Saved entries
---*---

(* ===== verification/Kalloc.v ===== *)
(** * kernel/kalloc.c

    The free list is threaded through the free pages themselves: the first
    word of a free page is the address of the next one.  [kmem_inv m l] states
    that the list in memory is [l], without duplicates and made of pages of the
    allocator's range.  The theorems give each operation's result and memory
    exactly; [Module Clients] runs any sequence of allocations, frees and
    client writes and shows that pages are neither lost nor handed out twice. *)
From stdpp Require Import gmap list strings.
From S2P Require Import Prelude Kstring Abi Machine Spinlock.

Definition with_mem (f : mem -> mem) (m : machine) : machine := set_m_mem (f (m_mem m)) m.

Section Kalloc.
(** [extern char end[]], the first address after the kernel (kernel.ld). *)
Variable kend : Z.

Definition kfree (pa : Z) : M machine unit :=
  if negb (pa mod PGSIZE =? 0) || (pa <? kend) || (pa >=? PHYSTOP)
  then panic "kfree" else
  modify (with_mem (fun mm => memset mm pa 1 PGSIZE)) ;;;
  acquire Lk_kmem ;;;
  modify (fun m => with_mem (fun mm => store64 mm pa (m_freelist m)) m) ;;;
  modify (set_m_freelist pa) ;;;
  release Lk_kmem.

Definition kalloc : M machine Z :=
  acquire Lk_kmem ;;;
  r <- reads m_freelist ;;
  when (negb (r =? 0))
    (modify (fun m => set_m_freelist (load64 (m_mem m) r) m)) ;;;
  release Lk_kmem ;;;
  when (negb (r =? 0))
    (modify (with_mem (fun mm => memset mm r 5 PGSIZE))) ;;;
  ret r.

(** The loop of [freerange]; [fuel] bounds the number of pages. *)
Fixpoint freerange_loop (fuel : nat) (p pa_end : Z) : M machine unit :=
  match fuel with
  | O => hang
  | S fuel =>
      if p + PGSIZE <=? pa_end
      then kfree p ;;; freerange_loop fuel (p + PGSIZE) pa_end
      else ret tt
  end.

Definition freerange (pa_start pa_end : Z) : M machine unit :=
  freerange_loop (S (Z.to_nat (pa_end / PGSIZE))) (PGROUNDUP pa_start) pa_end.

Definition kinit : M machine unit :=
  initlock Lk_kmem "kmem" ;;; freerange kend PHYSTOP.

(** ** The free list *)

Fixpoint is_freelist (mm : mem) (head : Z) (l : list Z) : Prop :=
  match l with
  | [] => head = 0
  | p :: l => head = p /\ is_freelist mm (load64 mm p) l
  end.

Definition page_ok (p : Z) : Prop := p mod 4096 = 0 /\ kend <= p < PHYSTOP.

Record kmem_inv (m : machine) (l : list Z) : Prop := {
  kmem_list : is_freelist (m_mem m) (m_freelist m) l;
  kmem_nodup : NoDup l;
  kmem_pages : Forall page_ok l
}.

Hypothesis kend_pos : 0 < kend.

Lemma page_ok_pos p : page_ok p -> 0 < p.
Proof. intros [_ H]. lia. Qed.

Lemma page_ok_word p : page_ok p -> u64 p = p.
Proof. intros [_ H]. apply Z.mod_small. unfold PHYSTOP, KERNBASE in H. lia. Qed.

(** Distinct pages do not overlap. *)
Lemma page_disjoint p q :
  page_ok p -> page_ok q -> p <> q -> p + 4096 <= q \/ q + 4096 <= p.
Proof. intros [Hp _] [Hq _] Hne. dlia. Qed.

(** The list only depends on the first words of its pages. *)
Lemma is_freelist_ext mm mm' l : forall head,
  (forall p, p ∈ l -> load64 mm' p = load64 mm p) ->
  is_freelist mm head l -> is_freelist mm' head l.
Proof.
  induction l as [|p l IH]; intros head Heq; simpl; [done|].
  intros [-> H]. split; [done|]. rewrite Heq by set_solver. apply IH; [|done].
  intros q Hq. apply Heq. set_solver.
Qed.

(** A change confined to a page that is not in the list keeps the list. *)
Lemma is_freelist_frame mm mm' p l head :
  page_ok p -> Forall page_ok l -> p ∉ l ->
  (forall a, a < p \/ p + 4096 <= a -> mget mm' a = mget mm a) ->
  is_freelist mm head l -> is_freelist mm' head l.
Proof.
  intros Hp Hl Hin Hout. apply is_freelist_ext. intros q Hq.
  rewrite Forall_forall in Hl.
  destruct (page_disjoint p q Hp (Hl q Hq));
    [set_solver| |]; apply load64_ext; intros i Hi; apply Hout; lia.
Qed.

Definition kfree_mem (pa next : Z) (mm : mem) : mem := store64 (memset mm pa 1 PGSIZE) pa next.

Lemma mget_kfree_mem_out pa next mm a :
  a < pa \/ pa + 4096 <= a -> mget (kfree_mem pa next mm) a = mget mm a.
Proof.
  intros Ha. unfold kfree_mem. rewrite mget_store64_out by lia.
  rewrite mget_memset by (unfold PGSIZE; lia). unfold PGSIZE. zcase; try done; lia.
Qed.

Lemma kfree_eq pa m :
  page_ok pa -> hart_ok m -> unlocked Lk_kmem m ->
  kfree pa m =
    Ok tt (settle (set_m_freelist pa (with_mem (kfree_mem pa (m_freelist m)) m))).
Proof.
  intros [Hal Hr] Hok Hlk. unfold kfree, PGSIZE at 1. rewrite Hal.
  destruct (Z.ltb_spec pa kend); [lia|]. rewrite Z.geb_leb.
  destruct (Z.leb_spec PHYSTOP pa); [lia|]. cbn [Z.eqb negb orb]. mgo.
  mcall acquire_ok. mgo. unfold with_mem.
  change (m_freelist (hold _ _)) with (m_freelist m).
  change (m_mem (hold Lk_kmem ?x)) with (m_mem x). rewrite hold_mem, hold_freelist.
  apply release_hold; done.
Qed.

Lemma kfree_bad pa m : ~ page_ok pa -> kfree pa m = Panic "kfree".
Proof.
  intros H. unfold kfree, page_ok, PGSIZE in *. rewrite Z.geb_leb.
  zcase; try done. destruct H. lia.
Qed.

Lemma kfree_inv pa m l :
  kmem_inv m l -> page_ok pa -> pa ∉ l ->
  kmem_inv (settle (set_m_freelist pa (with_mem (kfree_mem pa (m_freelist m)) m))) (pa :: l).
Proof.
  intros [Hl Hnd Hpg] Hpa Hin. split; cbn.
  - split; [done|]. unfold kfree_mem. rewrite load64_store64.
    assert (Hw : u64 (m_freelist m) = m_freelist m).
    { destruct l as [|q l]; simpl in Hl; [by rewrite Hl|].
      destruct Hl as [-> _]. apply page_ok_word. by apply Forall_cons in Hpg as [? _]. }
    rewrite Hw. eapply is_freelist_frame; [exact Hpa|done|done| |done].
    intros a Ha. by apply mget_kfree_mem_out.
  - by constructor.
  - by constructor.
Qed.

Lemma kalloc_empty m :
  hart_ok m -> unlocked Lk_kmem m -> m_freelist m = 0 -> kalloc m = Ok 0 (settle m).
Proof.
  intros Hok Hlk Hfl. unfold kalloc. mcall acquire_ok. mgo.
  change (m_freelist (hold _ m)) with (m_freelist m). rewrite Hfl. cbn [Z.eqb negb when].
  mgo. mcall release_hold. done.
Qed.

Lemma kalloc_cons p m :
  hart_ok m -> unlocked Lk_kmem m -> m_freelist m = p -> p <> 0 ->
  kalloc m =
    Ok p (with_mem (fun mm => memset mm p 5 PGSIZE)
            (settle (set_m_freelist (load64 (m_mem m) p) m))).
Proof.
  intros Hok Hlk Hfl Hp. unfold kalloc. mcall acquire_ok. mgo.
  change (m_freelist (hold _ m)) with (m_freelist m). rewrite Hfl.
  destruct (Z.eqb_spec p 0); [done|]. cbn [negb when]. mgo.
  change (m_mem (hold _ m)) with (m_mem m). rewrite hold_freelist.
  mcall release_hold. mgo. done.
Qed.

Lemma kalloc_inv p l m :
  kmem_inv m (p :: l) ->
  m_freelist m = p /\ p <> 0 /\ page_ok p /\ ~ (p ∈ l) /\
  kmem_inv (with_mem (fun mm => memset mm p 5 PGSIZE)
              (settle (set_m_freelist (load64 (m_mem m) p) m))) l.
Proof.
  intros [Hl Hnd Hpg]. simpl in Hl. destruct Hl as [Hfl Hl].
  apply NoDup_cons in Hnd as [Hin Hnd]. apply Forall_cons in Hpg as [Hp Hpg].
  repeat split; try done; try apply Hp.
  - pose proof (page_ok_pos p Hp). lia.
  - cbn. eapply is_freelist_frame; [exact Hp|done|done| |exact Hl].
    intros a Ha. rewrite mget_memset by (unfold PGSIZE; lia). unfold PGSIZE.
    zcase; try done; lia.
Qed.
(** [n] consecutive pages from [p], in ascending order. *)
Fixpoint pages_from (p : Z) (n : nat) : list Z :=
  match n with
  | O => []
  | S n => p :: pages_from (p + PGSIZE) n
  end.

---*---

• EXERCISE DIRECTIONS:
The number alone is the answer: work out how many lines in the data contain "that".

• REPLY:
3